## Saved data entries
---

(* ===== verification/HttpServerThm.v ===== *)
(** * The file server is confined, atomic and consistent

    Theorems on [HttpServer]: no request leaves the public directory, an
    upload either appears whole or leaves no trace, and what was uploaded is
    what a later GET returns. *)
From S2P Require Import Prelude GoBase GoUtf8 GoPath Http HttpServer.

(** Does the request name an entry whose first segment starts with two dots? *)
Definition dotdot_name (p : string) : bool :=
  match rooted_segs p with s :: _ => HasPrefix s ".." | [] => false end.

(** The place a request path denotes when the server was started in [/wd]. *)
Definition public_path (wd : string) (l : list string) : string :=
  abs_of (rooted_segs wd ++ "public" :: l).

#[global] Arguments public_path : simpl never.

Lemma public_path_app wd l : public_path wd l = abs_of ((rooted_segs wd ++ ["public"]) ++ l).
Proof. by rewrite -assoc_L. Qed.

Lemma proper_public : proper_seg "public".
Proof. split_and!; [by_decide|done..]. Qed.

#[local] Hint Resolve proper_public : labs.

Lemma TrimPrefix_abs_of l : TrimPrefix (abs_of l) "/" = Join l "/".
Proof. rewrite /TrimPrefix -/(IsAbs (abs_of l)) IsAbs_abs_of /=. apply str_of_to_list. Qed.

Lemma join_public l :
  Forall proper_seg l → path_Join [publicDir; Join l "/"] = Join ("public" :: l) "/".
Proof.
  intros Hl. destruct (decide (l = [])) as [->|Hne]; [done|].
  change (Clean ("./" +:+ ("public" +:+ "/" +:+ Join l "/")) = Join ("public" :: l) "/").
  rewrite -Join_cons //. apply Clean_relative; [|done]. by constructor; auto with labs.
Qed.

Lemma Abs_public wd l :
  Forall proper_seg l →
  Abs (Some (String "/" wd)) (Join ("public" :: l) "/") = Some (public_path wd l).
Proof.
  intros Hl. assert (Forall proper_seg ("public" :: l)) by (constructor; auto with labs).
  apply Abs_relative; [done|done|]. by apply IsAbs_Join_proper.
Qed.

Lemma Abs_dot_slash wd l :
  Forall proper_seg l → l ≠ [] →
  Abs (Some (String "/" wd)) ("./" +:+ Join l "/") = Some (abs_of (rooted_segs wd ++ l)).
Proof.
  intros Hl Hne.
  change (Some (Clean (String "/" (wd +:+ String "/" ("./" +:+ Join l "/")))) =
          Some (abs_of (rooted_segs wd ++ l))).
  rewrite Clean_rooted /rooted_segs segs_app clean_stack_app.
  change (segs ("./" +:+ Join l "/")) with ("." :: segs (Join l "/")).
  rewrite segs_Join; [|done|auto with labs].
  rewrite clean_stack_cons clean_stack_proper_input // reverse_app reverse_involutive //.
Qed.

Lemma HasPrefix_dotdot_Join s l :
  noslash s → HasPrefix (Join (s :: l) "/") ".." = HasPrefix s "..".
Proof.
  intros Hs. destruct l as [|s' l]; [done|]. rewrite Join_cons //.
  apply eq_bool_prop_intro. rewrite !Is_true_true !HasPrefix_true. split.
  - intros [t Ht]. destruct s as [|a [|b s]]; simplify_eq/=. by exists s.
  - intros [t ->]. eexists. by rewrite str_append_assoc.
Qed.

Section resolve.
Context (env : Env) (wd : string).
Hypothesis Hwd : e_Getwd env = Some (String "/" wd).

---

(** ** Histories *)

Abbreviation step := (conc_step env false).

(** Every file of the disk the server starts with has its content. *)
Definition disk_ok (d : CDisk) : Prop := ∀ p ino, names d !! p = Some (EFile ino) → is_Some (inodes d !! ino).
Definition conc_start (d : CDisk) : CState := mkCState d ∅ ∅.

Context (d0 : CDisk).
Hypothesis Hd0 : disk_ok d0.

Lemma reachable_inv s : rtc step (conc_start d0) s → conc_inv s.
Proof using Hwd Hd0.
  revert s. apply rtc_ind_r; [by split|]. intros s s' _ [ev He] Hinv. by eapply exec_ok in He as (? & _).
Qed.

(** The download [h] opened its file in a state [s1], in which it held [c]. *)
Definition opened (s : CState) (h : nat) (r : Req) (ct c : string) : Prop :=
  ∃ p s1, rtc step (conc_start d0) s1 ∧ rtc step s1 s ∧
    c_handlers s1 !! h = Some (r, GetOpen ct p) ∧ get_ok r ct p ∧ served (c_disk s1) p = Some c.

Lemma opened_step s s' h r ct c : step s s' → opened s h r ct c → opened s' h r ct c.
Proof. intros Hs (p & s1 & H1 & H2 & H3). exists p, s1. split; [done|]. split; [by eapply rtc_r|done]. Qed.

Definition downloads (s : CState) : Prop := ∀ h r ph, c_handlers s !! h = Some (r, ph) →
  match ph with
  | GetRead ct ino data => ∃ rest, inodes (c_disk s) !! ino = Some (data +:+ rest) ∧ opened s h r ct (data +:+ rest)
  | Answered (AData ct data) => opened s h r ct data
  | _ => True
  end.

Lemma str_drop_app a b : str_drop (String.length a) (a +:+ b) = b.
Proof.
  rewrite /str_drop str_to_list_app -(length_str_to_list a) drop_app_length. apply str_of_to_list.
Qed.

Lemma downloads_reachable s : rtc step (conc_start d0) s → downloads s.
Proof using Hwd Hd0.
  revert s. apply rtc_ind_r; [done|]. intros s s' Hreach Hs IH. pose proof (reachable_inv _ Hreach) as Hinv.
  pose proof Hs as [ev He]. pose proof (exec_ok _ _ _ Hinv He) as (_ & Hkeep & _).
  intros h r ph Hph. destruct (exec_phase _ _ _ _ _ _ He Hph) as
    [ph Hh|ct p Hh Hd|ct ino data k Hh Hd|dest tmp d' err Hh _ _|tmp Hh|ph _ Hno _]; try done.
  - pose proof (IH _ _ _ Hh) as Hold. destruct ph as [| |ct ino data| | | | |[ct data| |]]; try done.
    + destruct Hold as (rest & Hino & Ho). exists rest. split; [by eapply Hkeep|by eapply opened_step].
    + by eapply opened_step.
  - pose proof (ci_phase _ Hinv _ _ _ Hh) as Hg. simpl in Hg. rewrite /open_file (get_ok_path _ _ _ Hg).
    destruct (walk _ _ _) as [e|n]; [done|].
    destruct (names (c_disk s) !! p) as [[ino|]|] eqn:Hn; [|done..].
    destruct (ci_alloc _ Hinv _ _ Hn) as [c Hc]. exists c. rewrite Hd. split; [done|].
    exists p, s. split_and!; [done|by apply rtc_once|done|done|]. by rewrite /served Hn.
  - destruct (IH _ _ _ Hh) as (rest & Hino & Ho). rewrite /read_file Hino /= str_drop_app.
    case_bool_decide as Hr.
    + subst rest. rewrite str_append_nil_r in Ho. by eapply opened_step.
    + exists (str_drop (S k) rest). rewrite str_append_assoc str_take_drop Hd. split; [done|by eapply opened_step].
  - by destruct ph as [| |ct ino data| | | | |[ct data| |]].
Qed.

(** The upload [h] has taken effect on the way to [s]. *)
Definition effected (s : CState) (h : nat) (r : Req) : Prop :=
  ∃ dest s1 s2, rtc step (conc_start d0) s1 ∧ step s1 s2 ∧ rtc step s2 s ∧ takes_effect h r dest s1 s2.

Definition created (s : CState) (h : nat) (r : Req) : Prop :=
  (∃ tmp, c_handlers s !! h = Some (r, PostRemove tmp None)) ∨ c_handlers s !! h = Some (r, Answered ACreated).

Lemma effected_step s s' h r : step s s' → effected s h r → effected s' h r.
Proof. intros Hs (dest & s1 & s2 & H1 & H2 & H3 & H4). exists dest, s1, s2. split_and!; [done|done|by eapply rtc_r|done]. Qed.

---

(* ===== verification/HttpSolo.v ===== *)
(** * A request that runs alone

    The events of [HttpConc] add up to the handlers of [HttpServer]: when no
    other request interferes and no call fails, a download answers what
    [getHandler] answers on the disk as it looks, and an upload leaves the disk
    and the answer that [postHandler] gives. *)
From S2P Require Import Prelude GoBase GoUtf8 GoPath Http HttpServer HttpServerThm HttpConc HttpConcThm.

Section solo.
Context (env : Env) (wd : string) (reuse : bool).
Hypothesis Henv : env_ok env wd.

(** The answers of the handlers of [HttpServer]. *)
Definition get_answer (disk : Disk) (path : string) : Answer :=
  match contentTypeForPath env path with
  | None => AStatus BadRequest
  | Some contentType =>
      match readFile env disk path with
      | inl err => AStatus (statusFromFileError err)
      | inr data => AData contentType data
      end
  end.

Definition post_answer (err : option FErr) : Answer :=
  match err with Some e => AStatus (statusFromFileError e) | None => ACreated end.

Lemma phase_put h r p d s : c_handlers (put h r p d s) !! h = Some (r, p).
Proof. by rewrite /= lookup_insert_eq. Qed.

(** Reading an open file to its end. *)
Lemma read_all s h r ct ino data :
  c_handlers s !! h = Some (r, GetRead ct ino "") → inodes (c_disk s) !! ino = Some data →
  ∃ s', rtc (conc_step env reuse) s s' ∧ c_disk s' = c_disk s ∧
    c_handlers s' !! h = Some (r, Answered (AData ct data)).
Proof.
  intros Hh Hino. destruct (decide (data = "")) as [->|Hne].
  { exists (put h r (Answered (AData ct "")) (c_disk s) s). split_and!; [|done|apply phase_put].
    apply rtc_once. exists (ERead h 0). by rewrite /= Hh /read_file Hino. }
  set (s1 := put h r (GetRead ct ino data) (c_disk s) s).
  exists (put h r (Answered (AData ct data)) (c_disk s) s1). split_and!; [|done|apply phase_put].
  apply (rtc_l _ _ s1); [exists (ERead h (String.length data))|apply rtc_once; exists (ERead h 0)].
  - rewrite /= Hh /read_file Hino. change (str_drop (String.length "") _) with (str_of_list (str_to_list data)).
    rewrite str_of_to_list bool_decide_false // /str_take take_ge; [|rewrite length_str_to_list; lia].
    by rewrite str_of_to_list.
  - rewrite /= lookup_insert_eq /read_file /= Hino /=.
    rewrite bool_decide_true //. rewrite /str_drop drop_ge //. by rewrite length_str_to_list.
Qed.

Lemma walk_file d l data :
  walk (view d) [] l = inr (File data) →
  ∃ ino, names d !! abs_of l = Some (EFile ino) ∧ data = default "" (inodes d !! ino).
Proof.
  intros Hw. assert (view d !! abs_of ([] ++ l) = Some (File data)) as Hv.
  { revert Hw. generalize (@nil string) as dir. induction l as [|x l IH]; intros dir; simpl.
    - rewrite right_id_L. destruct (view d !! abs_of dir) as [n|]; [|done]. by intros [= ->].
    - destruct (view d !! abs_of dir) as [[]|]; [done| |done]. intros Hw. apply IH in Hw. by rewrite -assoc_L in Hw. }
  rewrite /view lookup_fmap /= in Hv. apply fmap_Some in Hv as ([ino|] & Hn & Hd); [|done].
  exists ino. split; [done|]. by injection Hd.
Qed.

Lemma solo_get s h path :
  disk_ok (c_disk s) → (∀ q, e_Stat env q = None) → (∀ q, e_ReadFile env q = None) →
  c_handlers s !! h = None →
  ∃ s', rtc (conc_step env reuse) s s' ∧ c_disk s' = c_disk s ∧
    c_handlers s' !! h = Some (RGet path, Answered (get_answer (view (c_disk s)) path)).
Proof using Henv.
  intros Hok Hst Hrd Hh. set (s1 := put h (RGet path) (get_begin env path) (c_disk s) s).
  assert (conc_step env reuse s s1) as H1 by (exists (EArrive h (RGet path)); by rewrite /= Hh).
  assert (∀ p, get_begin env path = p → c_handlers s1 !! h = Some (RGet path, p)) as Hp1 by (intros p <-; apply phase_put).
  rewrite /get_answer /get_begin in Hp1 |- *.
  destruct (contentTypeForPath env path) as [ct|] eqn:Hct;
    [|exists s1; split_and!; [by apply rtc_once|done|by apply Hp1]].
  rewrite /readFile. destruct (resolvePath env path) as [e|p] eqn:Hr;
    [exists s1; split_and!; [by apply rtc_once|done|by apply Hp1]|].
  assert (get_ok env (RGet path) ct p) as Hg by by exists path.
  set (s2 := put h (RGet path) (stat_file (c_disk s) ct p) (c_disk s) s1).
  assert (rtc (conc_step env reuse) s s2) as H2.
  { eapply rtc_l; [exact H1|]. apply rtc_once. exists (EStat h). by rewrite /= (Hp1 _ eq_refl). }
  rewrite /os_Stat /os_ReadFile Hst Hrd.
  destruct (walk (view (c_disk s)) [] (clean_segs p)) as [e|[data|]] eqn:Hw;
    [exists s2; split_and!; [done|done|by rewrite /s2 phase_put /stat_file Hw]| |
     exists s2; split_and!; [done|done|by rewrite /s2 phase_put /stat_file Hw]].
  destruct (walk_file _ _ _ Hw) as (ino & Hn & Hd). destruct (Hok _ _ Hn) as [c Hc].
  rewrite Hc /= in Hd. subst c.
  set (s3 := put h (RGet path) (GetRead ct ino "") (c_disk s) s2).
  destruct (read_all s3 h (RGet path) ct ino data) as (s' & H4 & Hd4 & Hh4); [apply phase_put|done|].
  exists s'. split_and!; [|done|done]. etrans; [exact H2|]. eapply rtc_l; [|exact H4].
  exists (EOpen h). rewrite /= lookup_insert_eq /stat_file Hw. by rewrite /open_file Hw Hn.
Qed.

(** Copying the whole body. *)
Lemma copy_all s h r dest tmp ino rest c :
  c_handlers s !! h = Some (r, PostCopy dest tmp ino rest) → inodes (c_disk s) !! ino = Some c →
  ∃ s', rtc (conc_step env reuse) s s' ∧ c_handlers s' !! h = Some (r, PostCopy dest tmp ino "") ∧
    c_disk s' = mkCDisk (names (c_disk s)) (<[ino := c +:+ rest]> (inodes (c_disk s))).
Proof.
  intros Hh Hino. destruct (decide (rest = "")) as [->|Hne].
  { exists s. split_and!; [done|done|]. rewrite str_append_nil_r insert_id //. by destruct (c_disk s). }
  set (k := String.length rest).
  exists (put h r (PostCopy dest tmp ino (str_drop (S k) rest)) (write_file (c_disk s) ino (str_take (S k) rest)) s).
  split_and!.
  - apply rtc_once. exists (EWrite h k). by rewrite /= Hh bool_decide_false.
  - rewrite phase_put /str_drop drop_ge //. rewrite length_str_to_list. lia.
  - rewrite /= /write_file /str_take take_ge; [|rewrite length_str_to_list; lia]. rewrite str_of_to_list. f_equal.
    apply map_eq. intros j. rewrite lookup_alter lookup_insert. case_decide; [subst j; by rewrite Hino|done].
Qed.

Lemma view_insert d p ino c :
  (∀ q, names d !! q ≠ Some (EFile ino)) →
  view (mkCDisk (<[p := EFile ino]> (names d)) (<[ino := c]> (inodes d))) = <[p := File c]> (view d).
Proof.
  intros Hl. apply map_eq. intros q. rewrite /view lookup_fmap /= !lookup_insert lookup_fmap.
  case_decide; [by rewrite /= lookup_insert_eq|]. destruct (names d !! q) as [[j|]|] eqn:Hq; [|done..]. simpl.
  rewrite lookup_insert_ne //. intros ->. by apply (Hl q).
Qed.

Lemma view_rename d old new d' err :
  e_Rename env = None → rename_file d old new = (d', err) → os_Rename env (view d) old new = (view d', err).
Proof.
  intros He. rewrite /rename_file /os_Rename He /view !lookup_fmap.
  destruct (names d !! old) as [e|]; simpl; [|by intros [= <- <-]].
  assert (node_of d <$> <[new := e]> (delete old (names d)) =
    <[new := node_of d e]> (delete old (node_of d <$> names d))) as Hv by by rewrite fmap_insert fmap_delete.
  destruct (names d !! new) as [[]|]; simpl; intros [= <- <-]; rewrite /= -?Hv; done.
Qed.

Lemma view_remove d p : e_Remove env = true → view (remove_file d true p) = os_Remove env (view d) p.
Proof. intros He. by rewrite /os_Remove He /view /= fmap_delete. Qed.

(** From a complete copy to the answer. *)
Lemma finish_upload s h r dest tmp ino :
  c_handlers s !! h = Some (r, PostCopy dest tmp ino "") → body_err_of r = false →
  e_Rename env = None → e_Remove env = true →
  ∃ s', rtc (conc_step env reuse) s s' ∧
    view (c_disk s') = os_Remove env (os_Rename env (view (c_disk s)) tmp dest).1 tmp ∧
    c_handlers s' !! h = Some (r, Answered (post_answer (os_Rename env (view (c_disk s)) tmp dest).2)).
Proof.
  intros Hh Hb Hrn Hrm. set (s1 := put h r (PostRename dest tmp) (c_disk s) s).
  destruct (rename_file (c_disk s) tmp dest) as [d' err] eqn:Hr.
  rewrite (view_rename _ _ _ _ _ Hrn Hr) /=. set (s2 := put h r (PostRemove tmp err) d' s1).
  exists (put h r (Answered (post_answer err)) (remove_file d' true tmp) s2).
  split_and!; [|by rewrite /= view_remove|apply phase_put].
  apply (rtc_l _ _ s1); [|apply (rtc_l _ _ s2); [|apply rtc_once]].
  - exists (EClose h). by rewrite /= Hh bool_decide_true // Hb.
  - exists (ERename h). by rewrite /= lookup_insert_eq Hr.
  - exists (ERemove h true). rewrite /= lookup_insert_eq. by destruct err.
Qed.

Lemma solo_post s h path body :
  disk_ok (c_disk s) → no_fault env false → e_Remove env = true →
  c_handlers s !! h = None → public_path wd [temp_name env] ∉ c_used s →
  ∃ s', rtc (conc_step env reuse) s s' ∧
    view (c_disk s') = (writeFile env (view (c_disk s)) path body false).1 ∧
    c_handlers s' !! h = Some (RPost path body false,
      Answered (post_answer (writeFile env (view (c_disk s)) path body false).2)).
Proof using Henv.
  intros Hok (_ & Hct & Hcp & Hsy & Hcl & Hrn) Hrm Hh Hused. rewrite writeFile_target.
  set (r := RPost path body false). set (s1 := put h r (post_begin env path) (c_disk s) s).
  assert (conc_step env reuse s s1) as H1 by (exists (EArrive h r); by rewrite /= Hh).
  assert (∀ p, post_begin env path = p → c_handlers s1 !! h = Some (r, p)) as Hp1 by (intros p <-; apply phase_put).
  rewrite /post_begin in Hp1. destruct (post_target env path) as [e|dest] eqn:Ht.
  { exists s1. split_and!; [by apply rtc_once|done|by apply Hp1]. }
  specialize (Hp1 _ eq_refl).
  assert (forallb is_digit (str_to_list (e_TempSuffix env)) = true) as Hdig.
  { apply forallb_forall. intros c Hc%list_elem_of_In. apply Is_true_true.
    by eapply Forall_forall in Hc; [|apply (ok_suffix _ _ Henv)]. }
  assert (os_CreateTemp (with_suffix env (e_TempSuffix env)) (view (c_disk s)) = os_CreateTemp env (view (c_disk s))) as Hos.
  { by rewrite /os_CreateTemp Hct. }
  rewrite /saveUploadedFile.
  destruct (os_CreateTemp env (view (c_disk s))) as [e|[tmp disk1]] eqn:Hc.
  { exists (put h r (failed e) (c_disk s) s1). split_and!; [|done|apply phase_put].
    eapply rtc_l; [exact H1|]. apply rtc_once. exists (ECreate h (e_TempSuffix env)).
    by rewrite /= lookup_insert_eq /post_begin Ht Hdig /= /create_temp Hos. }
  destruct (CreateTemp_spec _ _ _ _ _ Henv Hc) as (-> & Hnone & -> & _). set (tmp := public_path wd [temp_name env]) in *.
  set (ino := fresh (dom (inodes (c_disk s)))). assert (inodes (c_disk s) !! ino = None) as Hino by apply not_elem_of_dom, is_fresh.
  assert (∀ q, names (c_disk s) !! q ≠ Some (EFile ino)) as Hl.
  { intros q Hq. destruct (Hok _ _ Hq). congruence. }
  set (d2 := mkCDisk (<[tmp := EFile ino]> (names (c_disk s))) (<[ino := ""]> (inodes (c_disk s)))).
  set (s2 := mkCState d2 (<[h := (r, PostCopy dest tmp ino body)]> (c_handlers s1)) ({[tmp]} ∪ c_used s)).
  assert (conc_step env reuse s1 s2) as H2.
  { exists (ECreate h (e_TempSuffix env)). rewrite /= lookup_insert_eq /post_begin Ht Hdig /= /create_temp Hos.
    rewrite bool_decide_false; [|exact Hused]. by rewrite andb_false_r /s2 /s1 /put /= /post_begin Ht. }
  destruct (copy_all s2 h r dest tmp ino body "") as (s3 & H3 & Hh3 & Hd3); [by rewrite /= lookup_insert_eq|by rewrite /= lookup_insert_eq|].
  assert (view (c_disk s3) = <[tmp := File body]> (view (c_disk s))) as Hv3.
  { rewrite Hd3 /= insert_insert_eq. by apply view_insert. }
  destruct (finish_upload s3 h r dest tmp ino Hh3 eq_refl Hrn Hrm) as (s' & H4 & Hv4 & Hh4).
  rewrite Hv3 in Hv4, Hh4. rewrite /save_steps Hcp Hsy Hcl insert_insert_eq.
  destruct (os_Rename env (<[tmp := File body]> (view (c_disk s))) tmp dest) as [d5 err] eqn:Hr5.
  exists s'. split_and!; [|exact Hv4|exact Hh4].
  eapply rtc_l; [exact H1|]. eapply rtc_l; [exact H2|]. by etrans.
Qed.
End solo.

---

## How to complete this task
Which lines run from the one holding "view (mkCDisk (<[p" through the one holding "Lemma view_remove d" in the records above? Repeat them exactly, both included, and nothing more.

## Result of this exercise
  view (mkCDisk (<[p := EFile ino]> (names d)) (<[ino := c]> (inodes d))) = <[p := File c]> (view d).
Proof.
  intros Hl. apply map_eq. intros q. rewrite /view lookup_fmap /= !lookup_insert lookup_fmap.
  case_decide; [by rewrite /= lookup_insert_eq|]. destruct (names d !! q) as [[j|]|] eqn:Hq; [|done..]. simpl.
  rewrite lookup_insert_ne //. intros ->. by apply (Hl q).
Qed.

Lemma view_rename d old new d' err :
  e_Rename env = None → rename_file d old new = (d', err) → os_Rename env (view d) old new = (view d', err).
Proof.
  intros He. rewrite /rename_file /os_Rename He /view !lookup_fmap.
  destruct (names d !! old) as [e|]; simpl; [|by intros [= <- <-]].
  assert (node_of d <$> <[new := e]> (delete old (names d)) =
    <[new := node_of d e]> (delete old (node_of d <$> names d))) as Hv by by rewrite fmap_insert fmap_delete.
  destruct (names d !! new) as [[]|]; simpl; intros [= <- <-]; rewrite /= -?Hv; done.
Qed.

Lemma view_remove d p : e_Remove env = true → view (remove_file d true p) = os_Remove env (view d) p.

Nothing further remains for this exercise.